Depuis maintenant quelques semaines, et particulièrement ces derniers jours, les quatre opérateurs de téléphonie mobile ont recommencé à se livrer au petit jeu du « c’est moi qui ai la plus grosse » à propos du déploiement de l’offre de 4e génération, dite « 4G ».

Une annonce par-ci, une réponse par-là, une surenchère de l’autre côté, dans une précipitation évidente, et tout ça alors que les consommateurs ne sont pas, dans leur immense majorité, équipés de terminaux mobiles capables de recevoir cette fameuse 4G. Dans ce grand jeu de dupes, bien malin qui saura choisir son opérateur en fonction de la « qualité » de son réseau. Et, étrangement, plus personne ne communique sur le prix des abonnements ou leur contenu, ce qui est pourtant ce qui devrait nous intéresser au premier chef.

Simple conséquence de la libre concurrence entre opérateurs direz-vous ?  Je continue de penser qu’il s’agit d’une concurrence stupide quand elle porte sur les infrastructures et non sur les prix ou les contenus. D’autant plus stupide qu’elle incite les opérateurs à installer chacun leur réseau, le plus vite possible, sans coordination, sans prudence et avec pour résultat des zones qui seront sur-couvertes, et d’autres abandonnées car jugées moins cruciales.

Heureusement la Ville de Paris est protégée par une charte de bonne volonté entre elle et les opérateurs, qui nous permet de réguler tant bien que mal cette course idiote. Mais ce n’est qu’une régulation et pas une solution alternative, et surtout cela laisse nos voisins et collègues des autres collectivités locales françaises sans protection.

Il existe pourtant une autre voie, celle de la mutualisation des réseaux entre les quatre opérateurs et de l’interopérabilité de leurs antennes.
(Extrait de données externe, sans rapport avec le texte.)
(** Setting the rows of consistent tables, in order, rebuilds them. *)
Lemma setitems_rebuild P1 D1 :
  Forall2 (linked C) P1 D1 ->
  (savekey_of C = OfCanonFolder -> Forall (fun cp => snd cp = fst cp) P1) ->
  forall P0 D0,
    Forall2 (linked C) P0 D0 -> NoDup (map fst (P0 ++ P1)) ->
    setitems C D1 {| __preserves := P0; __dict := D0 |}
    = (Ok tt, {| __preserves := (P0 ++ P1)%list; __dict := (D0 ++ D1)%list |}).
Proof.
  induction 1 as [| [c p] [k v] P1 D1 [E K] F1 IH]; intros Cn P0 D0 F0 N; simpl.
  - now rewrite !app_nil_r.
  - simpl in E, K. subst k.
    assert (N0 : NoDup (map fst P0)).
    { rewrite map_app in N. now apply NoDup_app_remove_r in N. }
    assert (G : d_get P0 c = None).
    { apply d_get_none. intros I. rewrite map_app in N. simpl in N.
      apply NoDup_remove_2 in N. apply N. apply in_or_app. now left. }
    unfold bind.
    rewrite (setitem_unpopulated {| __preserves := P0; __dict := D0 |}
               p v c (conj F0 N0) K G). simpl.
    assert (Ek : match savekey_of C with OfCanonFolder => c | _ => p end = p).
    { destruct (savekey_of C) eqn:O; try reflexivity.
      specialize (Cn eq_refl). inversion Cn as [| ? ? Ecp _]. now simpl in Ecp. }
    rewrite Ek, IH.
    + now rewrite <- !app_assoc.
    + intros O. specialize (Cn O). now inversion Cn.
    + apply Forall2_app; [exact F0 |]. constructor; [now split | constructor].
    + now rewrite <- app_assoc.
Qed.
Une solution qui permettrait à la fois le développement technologique, une bonne couverture nationale et locale, un bon niveau de service pour les consommateurs, et l’exposition la plus faible possible aux effets des ondes électromagnétiques qui restent sujet à inquiétude.

Une nouvelle fois j’appelle le gouvernement et le parlement à se saisir de cette question pour jouer leur rôle : la régulation du marché et la défense des intérêts des consommateurs et des citoyens.